Infinity Ward’s Call of Duty: Infinite Warfare will be better than EA’s Battlefield 1. There, I said it. Forget all the hate surrounding Infinite Warfare and the record number of dislikes its reveal trailer received on YouTube, I firmly believe that Infinite Warfare will be a better game than Battlefield 1.
Don’t get me wrong, I love the Battlefield series and I enjoy all the carnage that a player can create by himself or with friends. I am ecstatic EA set the stage of Battlefield 1 during the World War I era. Much like Battlefield 4, the game will look beautiful with its stunning visuals powered by the all-so-mighty Frostbite 3 Engine. Just watching the multiplayer gameplay from EA Plays moved me to pre-order the Early Enlister Deluxe Edition and I’m eagerly waiting for its release in October.
With that being said, this game will still fail to outshine the quality and pure craftsmanship of Infinite Warfare. There are three main reasons why I believe and will continue to believe until proven wrong that Infinite Warfare will be better than Battlefield 1, lets get into it:
**Although being sold as part of a bundle, Modern Warfare Remastered is completely separate game to Infinite Warfare and will not be discussed**
Call of Duty: Infinite Warfare by default takes the cake on this topic. EA has yet to announce any sort of co-op mode for Battlefield 1 and deducing from previous Battlefield instalments, I highly doubt there will be any sort of co-op mode.
Infinity Ward announced their new Zombie’s mode, which is the first of its kind from their developing team. The new map called Spaceland has a 1980’s theme theme park for players to survive in. Just like previous games, there are four playable characters, but there won’t be the traditional Russian, Japanese, American, and German. Instead, there will be the rapper, the girl, the nerd and the jock. It appears that instead of the famous mystery box, Infinity Ward will produce a magic box which has the same concept of its predecessor.
Call of Duty in the past had a plethora of co-op modes from Treyarch’s original Nazi Zombies in Nacht der Untoten to Infinity Ward’s Extinction mode and Sledgehammer’s Exo Zombies. Battlefield 3 had a co-operative mode that allowed two players to play in missions, but it was only available online and it didn’t have a split screen option.
The most important drawback to previous Battlefield co-op mode attempts was that they had no replay value to them. Once the player completed the missions, there was no incentive for him to go back and play them again. On the contrary, Infinity Ward’s zombie instalment will have a ton of replay value, just like every Zombies mode. Battlefield will never compete with the level of co-op modes that the Call of Duty franchise has produced.

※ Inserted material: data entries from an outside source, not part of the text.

(* ===== verification/DqPublisherProps.v ===== *)
(** * Publishing with data quality: what receivers can rely on

    The messages of every topic are numbered one after the other, whatever is
    sent in between, so that a receiver's data quality plugin passes them all
    on; where the numbering ends, and where the two sides disagree. *)

From S2P Require Import Prelude MamaStatus WTable WTableSpec DqStrategy DqSpec DqProps Listener ListenerProps DqPublisher.
Import DqStrategy Listener DqPublisher WTable.

(** ** One message *)

Section stamp.

Context {T : Type} `{StringTable T}.
Implicit Types p : mamaDQPublisherImpl T.

Lemma temp_put o m : mamaMsg_getTempCopy (put_temp o m) = m.
Proof. unfold mamaMsg_getTempCopy, put_temp. by destruct (o_inPlace o). Qed.

(** The message that leaves the publisher, numbered with the context [c]. *)
Definition stamp p (c : topicCtx) (now : Z) (m : pmsg) : pmsg :=
  let m := (number_msg c m).1 in
  let m := if DqPublisher.mSenderId p =? 0 then m else updateSenderId (DqPublisher.mSenderId p) m in
  if mSendTime p then updateSendTime now m else m.

Definition store (r : ctxRef) (c : topicCtx) p : mamaDQPublisherImpl T :=
  match r with
  | OwnCtx => set_mTopicCtx c p
  | TopicCtx a => set_ctxs (<[a := c]> (ctxs p)) (brk p) p
  end.

Lemma stamp_send p r c now st o :
  getTopicCtx (o_msg o) p = Ok ((MAMA_STATUS_OK, r), p) -> get_ctx r p = Ok (c, p) -> DqPublisher.mSeqNum c <> 0 ->
  wp (mamaDQPublisher_send now st o) p (fun x p' => x.1 = st /\
    p' = set_sent (sent p ++ [stamp p c now (mamaMsg_getTempCopy o)]) (store r (number_msg c (mamaMsg_getTempCopy o)).2 p)).
Proof.
  intros Hr Hc Hn. unfold mamaDQPublisher_send. apply wp_bind. unfold wp at 1. rewrite Hr. cbn [status_ok fst snd negb].
  apply wp_bind. unfold wp at 1. rewrite Hc. apply wp_bind. destruct (Z.eqb_spec (DqPublisher.mSeqNum c) 0) as [|_]; [done|].
  unfold stamp. destruct (number_msg c (mamaMsg_getTempCopy o)) as [m c']. cbn [fst snd].
  set (p1 := store r c' p).
  assert (wp (put_ctx r c' ;; mret (put_temp o m)) p (fun x q => x = put_temp o m /\ q = p1)) as W1.
  { apply wp_bind. destruct r; apply wp_modify, wp_ret; done. }
  eapply wp_mono; [exact W1|]. cbn beta. intros x q [-> ->].
  assert (DqPublisher.mSenderId p1 = DqPublisher.mSenderId p /\ mSendTime p1 = mSendTime p /\ sent p1 = sent p) as (E1 & E2 & E3)
    by (by destruct r).
  apply wp_bind, wp_gets. rewrite E1. apply wp_bind, wp_gets. rewrite E2. cbn [negb orb].
  apply wp_bind, wp_modify, wp_ret. split; [done|]. rewrite E3. do 3 f_equal.
  destruct (Z.eqb_spec (DqPublisher.mSenderId p) 0); destruct (mSendTime p); by rewrite ?temp_put.
Qed.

Call of Duty once again wins this category by a landslide. I can’t remember the last time I even thought about the campaigns of previous Battlefields. They are easily forgettable and the stories are sub-par with basic cliché moments involving each individual character, who had the personalities and emotions of carrots.
On the other hand, Infinity Ward, the creators of the cinematic masterpiece that is the Modern Warfare series is back to produce a campaign that is out of this world (literally). After watching the gameplay of the missions “Ship Assault” and “Black Sky”, I can say that I am extremely pumped for another campaign full of brutal fighting with a cinematic touch to make me feel as if I am in a movie.

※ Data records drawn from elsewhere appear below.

(** an answer to the synchronisation request leaves no topic without a
    publisher.  If the application creates the publisher of each unknown symbol
    it is asked for, then after an answer every topic of it has a publisher, the
    publishers there were are kept, and there is one new publisher for each
    symbol that was missing, even if the answer names it several times. *)
Theorem sync_answer_covers_topics {T} `{StringTable T} k id cbs (g : manager T) t a ts tys :
  creates_missing id cbs -> mgr_rep k g t a -> abs_ok a -> length ts = length tys ->
  wp (inboxMsgCb cbs (mkSyncAnswer (inr ts) (inr tys))) g (fun _ g' => exists t' a',
    mgr_rep k g' t' a' /\ abs_ok a' /\ am a ⊆ am a' /\ dom (am a') = dom (am a) ∪ list_to_set ts /\
    next a' - next a = Z.of_nat (size (am a')) - Z.of_nat (size (am a))).
Proof.
  intros Hc K Ha Hl. eapply wp_mono; [eapply (sync_rep k id cbs Hc ts tys g t a Hl K Ha)|]. cbn beta. intros [] g' [t' K'].
  destruct (acreate_all k ts a Ha) as (A1 & A2 & A3 & A4). by exists t', (foldl (acreate k) a ts).
Qed.

(** Without memory for the entry in the table [mamaDQPublisherManager_createPublisher]
    destroys the publisher it made and still reports success, with the address
    of the destroyed publisher: the application's next call on it is invalid. *)
Theorem failed_create_reports_success {T} `{StringTable T} k id (g : manager T) t a s cache {A} (f : M (mamaDQPublisherImpl T) A) :
  mgr_rep k g t a -> am a !! s = None ->
  wp (mamaDQPublisherManager_createPublisher true true false id MAMA_STATUS_OK s cache) g (fun r g' =>
    r = (MAMA_STATUS_OK, Some (next a)) /\ on_pub (next a) f g' = Fail InvalidDeref).
Proof.
  intros K Hs. unfold mamaDQPublisherManager_createPublisher. apply wp_bind. eapply wp_mono; [by eapply lookup_rep|].
  cbn beta. rewrite Hs. intros x ? [-> [-> Ets]]. cbn [Z.eqb DqPublisher.mamaDQPublisher_allocate].
  apply wp_bind, wp_gets, wp_bind, wp_modify, wp_bind. rewrite (mr_next _ _ _ _ K).
  eapply wp_mono; [apply (new_topic_rep _ _ _ _ (mkTopic s (next a) cache) (rep_pubs k g t a _ (next a + 1) K))|]. cbn beta.
  intros x g1 (K2 & Hx & Ht & Hp & _). rewrite <- (put_pubs_id g1), Hp. cbn [pubs put_pub_brk put_pubs].
  do 4 apply wp_bind, wp_gets. do 5 (apply wp_bind, wp_set_pub; apply wp_modify). apply wp_bind, wp_gets. cbn [mNameSpace put_pubs].
  destruct (mr_ns _ _ _ _ K2) as [ns ->]. apply wp_bind, wp_set_pub, wp_bind, wp_modify, wp_ret. cbn [negb status_ok].
  apply wp_bind, wp_modify, wp_bind. unfold map_insert. apply wp_bind, wp_gets. cbn [mPublisherMap put_events put_pubs].
  rewrite (mr_map _ _ _ _ K2). apply wp_bind. unfold wp at 1, lift. rewrite (st_insert_nomem t s x (mr_ok _ _ _ _ K) Ets).
  apply wp_bind, wp_modify, wp_ret. cbn [Z.eqb fst]. apply wp_bind. unfold destroy_pub. apply wp_bind.
  eapply wp_on_pub; [cbn; apply lookup_insert_eq|]. unfold DqPublisher.mamaDQPublisher_destroy.
  apply wp_bind, wp_gets, wp_bind. cbn. apply wp_ret, wp_bind, wp_modify, wp_bind, wp_modify, wp_bind, wp_modify, wp_bind, wp_modify, wp_ret.
  apply wp_modify. unfold free_topic. apply wp_bind, wp_bind. unfold wp at 1, get_topic. cbn. rewrite Ht. apply wp_modify, wp_ret.
  split; [done|]. unfold on_pub. cbn. by rewrite lookup_delete_eq.
Qed.

(** ** Witnesses *)

Definition demo_manager : manager WTable.wtable :=
  mkManager None None false None None false false MAMA_MSG_STATUS_OK 77 1 None false ∅ ∅ 1 1 [].
Definition demo_mcalls : list mcall :=
  [CreatePublisher MAMA_STATUS_OK "IBM" 5; SetSenderId 9; SetSeqNum 40; SetStatus MAMA_MSG_STATUS_STALE; EnableSendTime true;
   CreatePublisher MAMA_STATUS_NOMEM "MSFT" 6; AddPublisher "MSFT" 2 6; GetPublisher "IBM";
   RemovePublisher "IBM"; AddPublisher "ORCL" 1 7; DestroyPublisher "IBM"; DestroyPublisher "ORCL"; GetPublisher "MSFT"].
Definition demo_mresults : list (mama_status * option Z) :=
  [(MAMA_STATUS_OK, Some 1); (MAMA_STATUS_OK, None); (MAMA_STATUS_OK, None); (MAMA_STATUS_OK, None); (MAMA_STATUS_OK, None); (MAMA_STATUS_NOMEM, Some 2); (MAMA_STATUS_OK, None); (MAMA_STATUS_OK, Some 1);
   (MAMA_STATUS_OK, Some 1); (MAMA_STATUS_OK, None); (MAMA_STATUS_INVALID_ARG, None); (MAMA_STATUS_OK, None); (MAMA_STATUS_OK, Some 2)].
Definition demo_settings : settings := mkSettings MAMA_MSG_STATUS_OK 77 1 false.
Definition demo_final : amgr (T := WTable.wtable) :=
  mkAmgr {["MSFT"%string := 2]} {[2 := new_publisher (mkSettings MAMA_MSG_STATUS_STALE 9 40 true) MAMA_STATUS_NOMEM 6]} 3.

Lemma manager_refines_map_witness :
  wp (mamaDQPublisherManager_create "WOMBAT" "_MD" ;; run_mcalls 77 demo_mcalls) demo_manager (fun rs' g' =>
    rs' = demo_mresults /\ pubs g' = alive demo_final /\ forall s, wp (mamaDQPublisherManager_getPublisher s) g' (fun r _ =>
      r = match am demo_final !! s with None => (MAMA_STATUS_NOT_FOUND, None) | Some p => (MAMA_STATUS_OK, Some p) end)).
Proof. apply (manager_refines_map 77 demo_manager "WOMBAT" "_MD" demo_mcalls); vm_compute; reflexivity. Defined.

Definition demo_cbs : mamaDQPublisherManagerCallbacks (T := WTable.wtable) :=
  mkCallbacks None (fun _ _ => mret tt)
    (fun s _ _ => mamaDQPublisherManager_createPublisher true true true 77 MAMA_STATUS_OK s 0 ;; mret tt)
    (fun _ _ _ => mret tt) (fun _ _ _ => mret tt) None.

Definition demo_empty : amgr (T := WTable.wtable) := mkAmgr ∅ ∅ 1.

Lemma sync_answer_covers_topics_witness : exists g : manager WTable.wtable,
  wp (inboxMsgCb demo_cbs (mkSyncAnswer (inr ["A"; "B"; "A"]%string) (inr [1; 2; 3]))) g (fun _ g' => exists t' a',
    mgr_rep demo_settings g' t' a' /\ abs_ok a' /\ am demo_empty ⊆ am a' /\
    dom (am a') = dom (am demo_empty) ∪ list_to_set ["A"; "B"; "A"]%string /\
    next a' - next demo_empty = Z.of_nat (size (am a')) - Z.of_nat (size (am demo_empty))).
Proof.
  pose proof (created_rep 77 "WOMBAT" "_MD" demo_manager eq_refl) as W. unfold wp at 1 in W.
  destruct (mamaDQPublisherManager_create "WOMBAT" "_MD" demo_manager) as [[r g]|]; [|done]. destruct W as (_ & t & K).
  exists g. apply (sync_answer_covers_topics demo_settings 77 demo_cbs g t demo_empty ["A"; "B"; "A"]%string [1; 2; 3]);
    [done|done|apply empty_abs|reflexivity].
Defined.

Yes, the “Definitive Multiplayer Experience” shall triumph and win the hearts of any and all gamer’s who may have their doubts. Call of Duty has always been known for its multiplayer since Modern Warfare. Many people who get the game don’t even touch the campaign and instead head straight to the multiplayer.
Infinity Ward has a massive track record to produce a multiplayer experience that players can enjoy and still come back to play even when the next Call of Duty title is out. After the let down from Ghosts, I cannot see Infinity Ward releasing another mediocre multiplayer experience.
Battlefield 1 boasts its dynamic maps that are fully destructible emphasising that “no where is safe”. However, with that comes a price and that price is frame rate drop and bugs. Battlefield is notorious for its bugs and it would not be surprising to see it hurt gameplay on its release. While Call of Duty has problems with overpowered guns and class setups, these trivialities never hinder game-play. Call of Duty is known for its smooth 60 FPS gameplay. While Battlefield is getting there, there is no way it is running at 60 FPS with all the destruction happening around the player on a massive map.
Battlefield 1 will feature a thrilling multiplayer which I will dive into come release day. However, the sheer addiction of levelling up, completing challenges, earning kill streaks, and unlocking camos from Call of Duty’s multiplayer will have me playing for hours on end.